The dispossessed Jews you will never hear about
By now the name ‘Sheikh Jarrah’ will be familiar to anyone who has been following events in Israel and Gaza. You will have learned that Arabs living in four houses in this neighbourhood in East Jerusalem have been under threat of eviction. The full facts of the case, which has been winding its way through the Israeli courts for over ten years, have been frequently distorted – but are well set out here. It is not, as reported by The Guardian, ‘that Israel had plans to evict hundreds of Palestinians from their homes in East Jerusalem’. It is because they refuse to pay rent.
It is estimated that 3,000 Jews were expelled from East Jerusalem in 1948 ( between 17,000 and (according to historian Benny Morris) 40,000 Jews were made refugees from Gaza, the West Bank and Jerusalem). The descendants of those Jews expelled from 100 homes in the Eshel Avraham neighbourhood in East Jerusalem in 1929 still retained their title deeds until April 2014, when they decided to sell the properties. Jews were evacuated from Hebron after 1929 and Silwan (Shiloah) in Jerusalem in the 1930s for their own safety, upon orders of the British. Some of the latter are trying to recover their homes.
The JNF purchased hundreds of individual parcels of land in and around Jerusalem during the 1920s, 1930s and 1940s. Some ended up under Jordanian control. In 1948, on one of these parcels the UN built the Kalandia refugee camp, seizing the land without permission from the owners, the JNF. The JNF also lost land in the Dheisheh refugee camp in the West Bank. Other parcels of land in ‘Arab’ East Jerusalem were cut off from their Iraqi and Iranian Jewish owners after they came under Jordanian rule.
It is also a little-known fact that hundreds of thousands of dunams in the rural West Bank – including the Gush Etzion settlements, land between Nablus, Jenin and Tulkarm, and in Bethlehem and Hebron – were seized by the Jordanians after 1948. Jews also owned land in Gaza. In leaked documents called the ‘Palestine Papers’, the Palestinian leadership frankly acknowledged former legal Jewish ownership of land in Jerusalem, on its outskirts and in the West Bank, as well as Gaza.
No Jews have been able to recover lost land and property in the West Bank since 1967. The property came under the control of the Jordanian Custodian of Absentee Property after the 1948 war. Jordan frequently leased or sold Jewish-owned land to Jordanian citizens. The Israeli government has not wanted to open this particular can of worms.

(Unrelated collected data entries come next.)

(* ===== verification/StateExn.v ===== *)
(** Computations that keep a mutable object and may throw: the object survives the
    exception, as a C++ object captured by reference does.  Used for the grammar parser
    (its symbol table and rules) and for the text written to a [FILE *]. *)

From S2P Require Import Prelude.

Definition ST (S A : Type) : Type := S -> res A * S.

Definition st_bind {S A B} (m : ST S A) (k : A -> ST S B) : ST S B := fun s =>
  match m s with
  | (Ok a, s') => k a s'
  | (Throw msg, s') => (Throw msg, s')
  | (Fault f, s') => (Fault f, s')
  end.

Declare Scope st_scope.
Delimit Scope st_scope with st.
Notation "x <- m ;; k" := (st_bind m (fun x => k))
  (at level 100, m at next level, right associativity) : st_scope.
Notation "m ;;; k" := (st_bind m (fun _ => k))
  (at level 100, right associativity) : st_scope.
Local Open Scope st_scope.

Definition st_ret {S A} (a : A) : ST S A := fun s => (Ok a, s).
Definition lift {S A} (m : res A) : ST S A := fun s => (m, s).
Definition st_throw {S A} (msg : string) : ST S A := fun s => (Throw msg, s).
Definition st_get {S} : ST S S := fun s => (Ok s, s).
Definition st_put {S} (s' : S) : ST S unit := fun _ => (Ok tt, s').

(** [while (true) { ... }]: [inl] continues, [inr] leaves the loop. *)
Fixpoint st_loop {S A} (fuel : nat) (body : A -> ST S (A + A)) (a : A) : ST S A :=
  match fuel with
  | O => lift (Fault OutOfFuel)
  | Datatypes.S fuel =>
      r <- body a ;;
      match r with
      | inl a' => st_loop fuel body a'
      | inr a' => st_ret a'
      end
  end.

(** ** Reasoning *)

Section rules.
(** An invariant of the object, an order in which it only grows, and the objects in which an
    index may leave its bounds. *)
Context {S : Type} (I : S -> Prop) (le : S -> S -> Prop) (bad : S -> Prop) `{!PreOrder le}.

(** [keeps P m Q]: from an object satisfying the invariant and [P], [m] either throws
    or ends with a larger object that satisfies the invariant and is related to the
    value by [Q]; it faults only in a bad object, on an index, and never for lack of fuel. *)
Definition keeps {A} (P : S -> Prop) (m : ST S A) (Q : A -> S -> Prop) : Prop :=
  forall s, I s -> P s ->
    match m s with
    | (Ok a, s') => I s' /\ le s s' /\ Q a s'
    | (Throw _, _) => True
    | (Fault f, s') => f = OutOfRange /\ bad s'
    end.

(** A property of the object that its growth preserves. *)
Definition stable (F : S -> Prop) : Prop := forall s s', le s s' -> F s -> F s'.

Lemma keeps_ret {A} (a : A) P (Q : A -> S -> Prop) :
  (forall s, I s -> P s -> Q a s) -> keeps P (st_ret a) Q.
Proof. intros H s HI HP. repeat split; [done|reflexivity|auto]. Qed.

Lemma keeps_throw {A} msg P (Q : A -> S -> Prop) : keeps P (st_throw msg) Q.
Proof. done. Qed.

Lemma keeps_lift {A} (m : res A) P (Q : A -> S -> Prop) :
  (forall a s, m = Ok a -> I s -> P s -> Q a s) -> (forall f, m <> Fault f) ->
  keeps P (lift m) Q.
Proof.
  intros H Hf s HI HP. unfold lift. destruct m as [a|msg|f]; [|done|].
  - repeat split; [done|reflexivity|auto].
  - by destruct (Hf f).
Qed.

Lemma keeps_get P (Q : S -> S -> Prop) :
  (forall s, I s -> P s -> Q s s) -> keeps P st_get Q.
Proof. intros H s HI HP. repeat split; [done|reflexivity|auto]. Qed.

Lemma keeps_bind {A B} (m : ST S A) (k : A -> ST S B) P (R : A -> S -> Prop) (Q : B -> S -> Prop) :
  keeps P m R -> (forall a, keeps (R a) (k a) Q) -> keeps P (st_bind m k) Q.
Proof.
  intros Hm Hk s HI HP. specialize (Hm s HI HP). unfold st_bind.
  destruct (m s) as [[a|msg|f] s1]; [|done..]. destruct Hm as (HI1 & Hle & HR).
  specialize (Hk a s1 HI1 HR).
  destruct (k a s1) as [[b|msg|f] s2]; [|done..].
  destruct Hk as (? & ? & ?). repeat split; [done|by transitivity s1|done].
Qed.

Lemma keeps_mono {A} (m : ST S A) (P P' : S -> Prop) (Q Q' : A -> S -> Prop) :
  keeps P m Q -> (forall s, I s -> P' s -> P s) -> (forall a s, I s -> Q a s -> Q' a s) ->
  keeps P' m Q'.
Proof.
  intros Hm HP HQ s HI Hs. specialize (Hm s HI (HP s HI Hs)).
  destruct (m s) as [[a|msg|f] s']; [|done..]. destruct Hm as (? & ? & ?). auto.
Qed.

Lemma keeps_frame {A} (m : ST S A) (P F : S -> Prop) (Q : A -> S -> Prop) :
  stable F -> keeps P m Q -> keeps (fun s => P s /\ F s) m (fun a s => Q a s /\ F s).
Proof.
  intros HF Hm s HI [HP Hs]. specialize (Hm s HI HP).
  destruct (m s) as [[a|msg|f] s']; [|done..]. destruct Hm as (? & ? & ?).
  repeat split; [done..|]. by eapply HF.
Qed.

Lemma keeps_pure {A} (phi : Prop) (m : ST S A) P (Q : A -> S -> Prop) :
  (phi -> keeps P m Q) -> keeps (fun s => phi /\ P s) m Q.
Proof. intros H s HI [Hphi HP]. by apply H. Qed.

Lemma keeps_if {A} (b : bool) (m m' : ST S A) P (Q : A -> S -> Prop) :
  (b = true -> keeps P m Q) -> (b = false -> keeps P m' Q) -> keeps P (if b then m else m') Q.
Proof. destruct b; auto. Qed.

(** The rule of consequence with a framed stable property. *)
Lemma keeps_use {A} (F : S -> Prop) (m : ST S A) (P P' : S -> Prop) (Q Q' : A -> S -> Prop) :
  stable F -> keeps P m Q ->
  (forall s, P' s -> P s /\ F s) -> (forall a s, Q a s -> F s -> Q' a s) ->
  keeps P' m Q'.
Proof.
  intros HF Hm HP HQ. eapply (keeps_mono m _ _ _ _ (keeps_frame m P F Q HF Hm)); [auto|].
  intros a s _ [H1 H2]. auto.
Qed.

Lemma keeps_loop {A} (body : A -> ST S (A + A)) (J : A -> S -> Prop) (m : A -> nat) (Q : A -> S -> Prop) :
  (forall a, keeps (J a) (body a) (fun r s =>
     match r with inl a' => J a' s /\ (m a' < m a)%nat | inr a' => Q a' s end)) ->
  forall fuel a, (m a < fuel)%nat -> keeps (J a) (st_loop fuel body a) Q.
Proof.
  intros Hb fuel. induction fuel as [|fuel IH]; intros a Hm; [lia|]. simpl.
  eapply keeps_bind; [apply Hb|]. intros [a'|a'].
  - intros s HI [HJ Hlt]. by apply IH; [lia|..].
  - apply keeps_ret. auto.
Qed.
End rules.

Hundreds of thousands of Jews, scapegoated as Zionists in Iraq, Syria, Egypt, Libya, Yemen, etc, in a mass uprooting resulting from the Arab-Israeli conflict and evicted from their homes, have never received compensation or restitution for millions of dollars worth of lost property and assets.
Because it has come under Israeli jurisdiction, Jerusalem is the only place in the Middle East where Jews are in a position to claim restitution. But the rights of the existing Arab tenants remain protected under Israeli law as long as they have been paying rent – which in the Sheikh Jarrah case they have not.
Jerusalem is an exception. The truth is that Jews have been consistently driven out of their homes by violence, intimidation, or persecution, whether in Palestine or Arab countries. Today these are almost all judenrein.
The thorny issue of property rights demands a comprehensive solution for refugees created on both sides of the conflict. As part of an eventual peace settlement, the fairest solution might be for an international fund to be established to compensate refugees on both sides – Jewish and Arab. Until that day comes, context is all.